In 2010, a stretch battle between Thewifedoesntknow and Mywifenosevrything captured national media attention. Larry Collmus’s call for the seventh race at Monmouth Park Aug. 22, 2010, appeared on ESPN, the Today Show, and Good Morning America, and garnered over 640,000 views on YouTube.
Occasionally, names will be rejected for vulgar or insulting meanings, and while such attempts are usually well-publicized, as demonstrated in this clip from Britain’s The Graham Norton Show, the U.S. Jockey Club said they are in the minority, with only 1.71 percent of 2012 rejections being for “suggestive, poor taste, or offensive” name attempts. However, officials admit that the rare dirty joke does occasionally slip through.
Not all owners are understanding when they receive a name rejection.

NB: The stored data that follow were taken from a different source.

(** *** What a request of [p] does, with [k] an earlier state for what is read before a lock *)
Inductive board_request (k d : TodoDb) (p : Principal) : TodoDb → Prop :=
| req_patch_board b name days now d' : patch_board d p b name days now = Ok d' → board_request k d p d'
| req_add_column b name id now d' :
    id ∉ tc_id <$> columns d → add_column d p b name id now = Ok d' → board_request k d p d'
| req_patch_column b c name done now d' : patch_column k d p b c name done now = Ok d' → board_request k d p d'
| req_order_columns b ids now d' : order_columns d p b ids now = Ok d' → board_request k d p d'
| req_delete_column b c to now d' : delete_column k d p b c to now = Ok d' → board_request k d p d'
| req_add_label b name color id now d' :
    id ∉ tl_id <$> labels d → id ∉ (card_labels d).*2 → add_label k d p b name color id now = Ok d' → board_request k d p d'
| req_patch_label b l name color now d' : patch_label d p b l name color now = Ok d' → board_request k d p d'
| req_delete_label b l now d' : delete_label d p b l now = Ok d' → board_request k d p d'.
Inductive card_request (k d : TodoDb) (p : Principal) : TodoDb → Prop :=
| req_create payload id probe ids now d' :
    fresh_card d id → fresh_card d probe → create readable k d p payload id probe ids now = Ok d' → card_request k d p d'
| req_patch c payload now d' : patch k d p c payload now = Ok d' → card_request k d p d'
| req_move c col before after now d' : move k d p c col before after now = Ok d' → card_request k d p d'
| req_transfer c b col before after now d' : transfer k d p c b col before after now = Ok d' → card_request k d p d'
| req_archive c now d' : archive_card k d p c now = Ok d' → card_request k d p d'
| req_restore c now d' : restore_card k d p c now = Ok d' → card_request k d p d'
| req_add_assignee c who now d' : add_assignee k d p c who now = Ok d' → card_request k d p d'
| req_remove_assignee c who now d' : remove_assignee k d p c who now = Ok d' → card_request k d p d'
| req_add_card_label c l now d' : add_card_label k d p c l now = Ok d' → card_request k d p d'
| req_remove_card_label c l now d' : remove_card_label k d p c l now = Ok d' → card_request k d p d'
| req_add_item c text id now d' : add_check_item k d p c text id now = Ok d' → card_request k d p d'
| req_patch_item c i text done pos now d' : patch_check_item k d p c i text done pos now = Ok d' → card_request k d p d'
| req_delete_item c i now d' : delete_check_item k d p c i now = Ok d' → card_request k d p d'.
Inductive thread_request (k d : TodoDb) (p : Principal) : TodoDb → Prop :=
| req_add_link c kind target id now d' : add_link readable k d p c kind target id now = Ok d' → thread_request k d p d'
| req_remove_link c l now d' : remove_link k d p c l now = Ok d' → thread_request k d p d'
| req_set_event c payload now d' : set_event k d p c payload now = Ok d' → thread_request k d p d'
| req_remove_event c d' : remove_event d p c = Ok d' → thread_request k d p d'
| req_follow_up c id ids now d' : fresh_card d id → follow_up k d p c id ids now = Ok d' → thread_request k d p d'
| req_create_series name id d' : create_series d p name id = Ok d' → thread_request k d p d'
| req_add_comment c body mentions id now d' : add_comment k d p c body mentions id now = Ok d' → thread_request k d p d'
| req_edit_comment c m body mentions now d' : edit_comment k d p c m body mentions now = Ok d' → thread_request k d p d'
| req_delete_comment c m now d' : delete_comment k d p c m now = Ok d' → thread_request k d p d'
| req_agenda c g card item id now d' :
    card_for_agenda k d p c g = Ok card → link_agenda_item d p card item id now = Ok d' → thread_request k d p d'
| req_ticket_closed t now d' : complete_ticket k d t p now = Ok d' → thread_request k d p d'.
Definition request (k d : TodoDb) (p : Principal) (d' : TodoDb) : Prop :=
  board_request k d p d' ∨ card_request k d p d' ∨ thread_request k d p d'.

(** *** What the system does *)
Definition fresh_board (d : TodoDb) (id : string) (column_ids : list string) : Prop :=
  id ∉ tb_id <$> boards d ∧ length column_ids = length DEFAULT_COLUMNS ∧ NoDup column_ids ∧
  (∀ c, c ∈ column_ids → c ∉ tc_id <$> columns d).
(** The merge of the accounts of two personal boards; the first column of the board that stays is
    not its done column. *)
Definition mergeable (d : TodoDb) (source target : string) : Prop :=
  source ≠ target ∧ (∃ s t, s ∈ boards d ∧ t ∈ boards d ∧ tb_id s = source ∧ tb_id t = target ∧
    tb_kind s = kind_personal ∧ tb_kind t = kind_personal) ∧
  ∀ first done, _targets d target = Some (first, done) → first ≠ done.
Inductive todo_system (k d : TodoDb) : TodoDb → Prop :=
| sys_gremium_board g name id cols now :
    fresh_board d id cols → todo_system k d (ensure_gremium_board d g name id cols now).1
| sys_personal_board o id cols now :
    fresh_board d id cols → todo_system k d (ensure_personal_board d o id cols now).1
| sys_archive skipped now : todo_system k d (archive_done_todos k d skipped now).1
| sys_reminder send skipped hour tomorrow : todo_system k d (process_todo_due send d skipped hour tomorrow).1
| sys_merge source target now d' n :
    mergeable d source target → fold_personal_board d source target now = Ok (d', n) → todo_system k d d'
(** The accounts, the roles and the configuration belong to the other modules. *)
| sys_accounts c r a : todo_system k d (MkTodoDb c r a (boards d) (columns d) (cards d) (labels d) (card_labels d)
    (assignees d) (check_items d) (comments d) (timeline d) (links d) (card_events d) (series d) (ticket_events d)
    (outbox d) (pings d)).
Definition todo_step (k d d' : TodoDb) : Prop := (∃ p, request k d p d') ∨ todo_system k d d'.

In 2007, Garrett Redmond sued The Jockey Club when he was told he could not name his filly by Banker’s Gold out of Jefferson’s Secret “Sally Hemings”. He lost the suit when the 6th Circuit Court of Appeals in Cincinnati ruled that the Jockey Club can legally veto any name it sees fit, as it is a private entity. The filly was named “Awaiting Justice” instead.
Contrary to popular belief, the identity of a horse’s owner has no pull with the registry when screening a name for approval, according to Rick Bailey. As the Jockey Club’s Kim Brixey flips through requested names and potential phonetic matches, the only application information visible to her is the horse’s year of birth, sire, and dams’ names.
After Brixey has screened requested names against the 17 rules, she prints a list of the name attempts — sometimes spanning several pages — twice a day and sends it to other registry employees for additional, independent review.
In situations where a horse is American-bred but residing abroad, the Jockey Club will typically check with the appropriate foreign stud book before approving a name to ensure a change would not be necessary if the horse were to start in that country. In general, Bailey says, there is a list of recommended guidelines that most registries around the world adhere to on an unofficial basis to avoid creating extra paperwork for each other when horses are imported or exported.
“Once every five years or so we’ll run into one where we have to say the name has to be changed before we can print the import certificate. It’s extremely rare,” said Bailey.
Australian racing authorities were stunned to find out that a 2-year-old colt named Black Caviar was scheduled to debut this week in South Africa. Australian officials said they would take the necessary steps to ensure that the name was changed to protect the identity of the undefeated 7-year-old mare, Black Caviar.
For owners interested in avoiding any potential red tape, the U.S. Jockey Club provides a list of recently released names, which may be recycled. Released names are those of horses older than ten who have been inactive on the track or as a breeding animal in the last five years. Released names do not necessarily belong to horses who have died; although the Jockey Club does process death reports, these are voluntary and not reliably turned in.
Owners can also use the registry’s app, which includes a name generating tool, to come up with an available name that fits within the 17 naming rules. Users can enter letters or phrases that suggestions should contain and choose whether they’d like single-word names.
Whatever method owners use to create their horse’s name, it can be more than ink on foal registration papers and race programs. Historically significant names are retired, similar to basketball jerseys, ensuring that winners of major races and Hall of Fame inductees will live on beyond the history books and brass plaques.